TRANSLATIONS Lyceum Theatre, Edinburgh, until April 26.

Set in Donegal in the 1830s, Brian Friel's celebrated play Translations is a tragi-comic exploration of fundamental issues concerning language, culture and education.

The British Army has descended on the "section" of land around the village of Baile Beag ("little town"). They are sappers come to map the area and anglicise the placenames - to make things easier to understand, of course.

The action takes place in and around a hedge-school run by the poetic, alcoholic schoolmaster Hugh O'Donnell and his crippled son Manus. But the hedge-schools, set up illegally to counter the Penal Laws which forbade a Catholic education, are coming to an end too. Following Catholic "emancipation", they are being replaced by National Schools. But the teaching medium will be English, not Gaelic.

Hugh's pupils, a ragged bunch of peasants, have little or no English, and find the mouthings of the English soldiers a constant source of amusement.

Friel's sense of linguistic comedy is delightful, and there is a beautifully observed romantic tryst between Gaelic-speaking Maire and a young English soldier, Yolland.
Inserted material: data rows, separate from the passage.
(** * Tabular reinforcement learning for the cart-pole: base class,
      Monte Carlo and Double Q-Learning

    A shallow embedding of [RL_Algorithm/RL_base.py],
    [RL_Algorithm/Algorithm/MC.py] and
    [RL_Algorithm/Algorithm/Double_Q_Learning.py].

    Conventions of the embedding.
    - Python floats, numpy float64 cells and torch scalars are read as the
      rational numbers they denote ([Q]); rounding, infinities and NaN are
      outside the embedding.  Equality of computed numbers is [==] on [Q].
    - An object of class [BaseAlgorithm] is a record; a method is a function
      from the record to an outcome (normal return or raised exception)
      together with the record as the call leaves it, because a Python
      exception does not undo the mutations made before it.
    - A [defaultdict] is a finite map plus the rule that reading a missing
      key stores the default first.
    - The draws of [np.random] are arguments of the function that uses them. *)

From Stdlib Require Import QArith Qminmax Qpower Qround Lqa Lia ZArith List String Ascii.
From Stdlib Require Import Decimal DecimalString DecimalZ.
From stdpp Require Import base option list gmap strings.

Local Open Scope Q_scope.

(** ** Numbers *)

Definition Qltb (x y : Q) : bool := negb (Qle_bool y x).

(** Python's builtin [max(a, b)]: the first argument stays unless the second
    is strictly greater. *)
Definition py_max (a b : Q) : Q := if Qltb a b then b else a.

(** [torch.clip(x, lo, hi)], that is [min(max(x, lo), hi)]. *)
Definition clip (x lo hi : Q) : Q :=
  let y := if Qltb x lo then lo else x in
  if Qltb hi y then hi else y.

(** [torch.linspace(start, end, steps)]: [steps] evenly spaced points, both
    ends included; one step gives [start] alone. *)
Definition linspace (start stop : Q) (steps : nat) : list Q :=
  match steps with
  | O => []
  | S O => [start]
  | S n =>
      let step := (stop - start) / inject_Z (Z.of_nat n) in
      map (fun i : nat => start + inject_Z (Z.of_nat i) * step) (seq 0 steps)
  end.

(** [torch.bucketize(v, boundaries)] with the default [right=False]: the
    first index [i] with [v <= boundaries[i]], the number of boundaries when
    there is none. *)
Fixpoint bucketize (v : Q) (boundaries : list Q) : nat :=
  match boundaries with
  | [] => O
  | b :: rest => if Qltb b v then S (bucketize v rest) else O
  end.

(** ** The algorithm object *)

Inductive ControlType :=
  | MONTE_CARLO
  | TEMPORAL_DIFFERENCE
  | Q_LEARNING
  | DOUBLE_Q_LEARNING.

Definition ControlType_eqb (a b : ControlType) : bool :=
  match a, b with
  | MONTE_CARLO, MONTE_CARLO
  | TEMPORAL_DIFFERENCE, TEMPORAL_DIFFERENCE
  | Q_LEARNING, Q_LEARNING
  | DOUBLE_Q_LEARNING, DOUBLE_Q_LEARNING => true
  | _, _ => false
  end.

(** A row of a value table is a numpy array ([np.zeros], the default of the
    [defaultdict]) or a Python list (what [json.load] yields and
    [load_q_value] stores).  Both are indexed and updated alike; only
    [.tolist()] and [json.dump] tell them apart. *)
Inductive vec :=
  | NdArray (xs : list Q)
  | PyList (xs : list Q).

Definition elems (v : vec) : list Q :=
  match v with NdArray xs | PyList xs => xs end.

Definition with_elems (v : vec) (xs : list Q) : vec :=
  match v with NdArray _ => NdArray xs | PyList _ => PyList xs end.

(** A state key is a Python tuple of numbers whose values are integers:
    [int]s out of [discretize_state], integer-valued [float]s out of
    [load_q_value]; Python compares and hashes [3] and [3.0] alike, so a
    table is keyed by the values.  A dict keeps the key object of the first
    insertion, and [str] prints [3.0] where it prints [3]: the field
    [float_keys] of the object records which keys of which table are stored
    as tuples of floats. *)
Abbreviation state_key := (list Z) (only parsing).
Abbreviation table := (gmap (list Z) vec) (only parsing).

(** The four tables an object can hold. *)
Inductive table_name := Q_values | N_values | Qa_values | Qb_values.

#[global] Instance table_name_eq_dec : EqDecision table_name.
Proof. solve_decision. Defined.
Young Maire is the only peasant-scholar to demand English lessons from Hugh, quoting Daniel O'Connell to the effect that "the old language is a barrier to modern progress" - she knows English is the language of emigration.
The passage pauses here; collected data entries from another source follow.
(** C2.  For every version the package accepts, every launch [executePmd]
    makes carries the arguments in the fixed order: the no-cache flag, the
    source-selector flags, [-f reportFormat], [-R ruleset], [-r reportFile],
    [--minimum-priority minimumPriority]; with an explicit path the launch
    is made.  For version 6.40.0, path [.], ruleset [ruleset.xml], format
    [sarif], report [pmd-report.sarif] and priority [5] the arguments are
    [-no-cache -d . -f sarif -R ruleset.xml -r pmd-report.sarif
    --minimum-priority 5]; for version 6.41.0 the first one is
    [--no-cache]. *)
Theorem C2_argument_vector_order {P : PathModule} (svc : Services) (env : Env)
    (pmdInfo : PmdInfo) (sel : SourceSelector)
    (ruleset reportFormat reportFile minimumPriority : string)
    (sv : Semver.SemVer)
    (Hvalid : Semver.parse (version pmdInfo) = Ok sv) :
  let run := executePmd svc env pmdInfo sel ruleset reportFormat reportFile
               minimumPriority in
  let argv := fun newSyntax : bool =>
    ((if newSyntax then "--no-cache" else "-no-cache")
       :: sourceFlags newSyntax sel
       ++ ["-f"; reportFormat; "-R"; ruleset; "-r"; reportFile;
           "--minimum-priority"; minimumPriority])%list in
  (exists newSyntax,
      useNewArgsFormat (version pmdInfo) = Ok newSyntax
      /\ (forall cmd args irc,
             In (ExecGetExecOutput cmd args irc) (trace run) ->
             args = argv newSyntax)
      /\ (forall p, sel = SourcePath p ->
             exists cmd,
               trace run = [ExecGetExecOutput cmd (argv newSyntax) true]))
  /\ (forall toolPath,
         exists cmd,
           trace (executePmd svc env (mkPmdInfo "6.40.0" toolPath)
                    (SourcePath ".") "ruleset.xml" "sarif" "pmd-report.sarif"
                    "5")
           = [ExecGetExecOutput cmd
                ["-no-cache"; "-d"; "."; "-f"; "sarif"; "-R"; "ruleset.xml";
                 "-r"; "pmd-report.sarif"; "--minimum-priority"; "5"] true])
  /\ (forall toolPath,
         exists cmd,
           trace (executePmd svc env (mkPmdInfo "6.41.0" toolPath)
                    (SourcePath ".") "ruleset.xml" "sarif" "pmd-report.sarif"
                    "5")
           = [ExecGetExecOutput cmd
                ["--no-cache"; "-d"; "."; "-f"; "sarif"; "-R"; "ruleset.xml";
                 "-r"; "pmd-report.sarif"; "--minimum-priority"; "5"] true]).
Proof.
  intros run argv. split; [| split].
  - exists (newSyntaxOf sv). split; [| split].
    + now apply useNewArgsFormat_parsed.
    + intros cmd args irc Hin.
      apply (executePmd_launches svc env _ _ _ _ _ _ sv) in Hin; trivial.
      unfold launch in Hin. injection Hin as _ Hargs _. exact Hargs.
    + intros p ->. eexists. unfold run.
      rewrite (executePmd_valid svc env _ _ _ _ _ _ sv Hvalid). reflexivity.
  - intros toolPath. eexists.
    rewrite (executePmd_valid svc env (mkPmdInfo "6.40.0" toolPath)
               (SourcePath ".") "ruleset.xml" "sarif" "pmd-report.sarif" "5"
               (Semver.mkSemVer 6 40 0 [] []) eq_refl).
    reflexivity.
  - intros toolPath. eexists.
    rewrite (executePmd_valid svc env (mkPmdInfo "6.41.0" toolPath)
               (SourcePath ".") "ruleset.xml" "sarif" "pmd-report.sarif" "5"
               (Semver.mkSemVer 6 41 0 [] []) eq_refl).
    reflexivity.
Qed.

Lemma C2_witness :
  Semver.parse "7.0.0-rc1" = Ok (Semver.mkSemVer 7 0 0 ["rc1"] [])
  /\ trace (executePmd (Sample.services Sample.no_pages) Sample.linux
           (mkPmdInfo "7.0.0-rc1" "/opt/pmd") (FileList ["a.txt"; "b.txt"])
           "ruleset.xml" "sarif" "pmd-report.sarif" "4")
  = [FsWriteFile "pmd.filelist" "a.txt,b.txt" "utf8";
     ExecGetExecOutput "/opt/pmd/bin/pmd check --no-progress"
       ["--no-cache"; "--file-list"; "pmd.filelist"; "-f"; "sarif"; "-R";
        "ruleset.xml"; "-r"; "pmd-report.sarif"; "--minimum-priority"; "4"]
          true]
  /\ exists newSyntax,
      useNewArgsFormat "7.0.0-rc1" = Ok newSyntax
      /\ forall cmd args irc,
          In (ExecGetExecOutput cmd args irc)
             (trace (executePmd (Sample.services Sample.no_pages) Sample.linux
                       (mkPmdInfo "7.0.0-rc1" "/opt/pmd")
                       (FileList ["a.txt"; "b.txt"])
                       "ruleset.xml" "sarif" "pmd-report.sarif" "4")) ->
          args = ((if newSyntax then "--no-cache" else "-no-cache")
                    :: sourceFlags newSyntax (FileList ["a.txt"; "b.txt"])
                    ++ ["-f"; "sarif"; "-R"; "ruleset.xml"; "-r";
                        "pmd-report.sarif"; "--minimum-priority"; "4"])%list.
Proof.
  split; [reflexivity | split; [reflexivity |]].
  destruct (C2_argument_vector_order (Sample.services Sample.no_pages)
              Sample.linux (mkPmdInfo "7.0.0-rc1" "/opt/pmd")
              (FileList ["a.txt"; "b.txt"]) "ruleset.xml" "sarif"
              "pmd-report.sarif" "4"
              (Semver.mkSemVer 7 0 0 ["rc1"] []) eq_refl)
    as ((newSyntax & Hnew & Hargs & _) & _).
  exists newSyntax. split; [exact Hnew | exact Hargs].
Defined.

(** C6.  For every accepted version and every platform, the command
    [executePmd] launches is the tool path followed by [/bin/pmd] when
    [isPmd7Cli] holds and by [/bin/run.sh pmd] otherwise, except that on
    [win32] it is always [\bin\pmd.bat]; when [isPmd7Cli] holds,
    [ check --no-progress] follows the executable on every platform.  With
    an explicit path the launch is made. *)
Theorem C6_executable_suffix {P : PathModule} (svc : Services) (env : Env)
    (pmdInfo : PmdInfo) (sel : SourceSelector)
    (ruleset reportFormat reportFile minimumPriority : string)
    (sv : Semver.SemVer)
    (Hvalid : Semver.parse (version pmdInfo) = Ok sv) :
  let run := executePmd svc env pmdInfo sel ruleset reportFormat reportFile
               minimumPriority in
  exists nextGen,
    isPmd7Cli (version pmdInfo) = Ok nextGen
    /\ let executable :=
         if getPlatform env =? "win32" then "\bin\pmd.bat"
         else if nextGen then "/bin/pmd" else "/bin/run.sh pmd" in
       let command :=
         path pmdInfo ++ executable
         ++ (if nextGen then " check --no-progress" else "") in
       (forall cmd args irc,
           In (ExecGetExecOutput cmd args irc) (trace run) -> cmd = command)
       /\ (forall p, sel = SourcePath p ->
              exists args, trace run = [ExecGetExecOutput command args true]).
Proof.
  intros run. exists (nextGenOf sv). split; [| split].
  - now apply isPmd7Cli_parsed.
  - intros cmd args irc Hin.
    apply (executePmd_launches svc env _ _ _ _ _ _ sv) in Hin; trivial.
    unfold launch, executableSuffix in Hin. injection Hin as Hcmd _ _.
    exact Hcmd.
  - intros p ->. eexists. unfold run.
    rewrite (executePmd_valid svc env _ _ _ _ _ _ sv Hvalid). reflexivity.
Qed.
Behind everything lies fear of the "potato blight", a metaphor for cultural atrophy. Smouldering violence is counterbalanced by Hugh's lyricism and Jimmy Jack's fantasy love affair with the goddess Athene.

But what defence can lyricism offer a township facing eviction? Poetry, as Auden said, changes nothing.

This is a powerful production, with superb performances all round. The set is beautifully designed (Geoff Rose) and the play is a tribute to Mark Lambert's direction.

This Tuesday (April 22) the Lyceum is offering a free afternoon teach-in to schools, and there are still places available. Most Lyceum shows schedule at least one teach-in, usually suitable for pupils from 13 to 16. Up to 150 pupils and teachers meet the actors, talk about the play and break up into groups for workshops and discussion.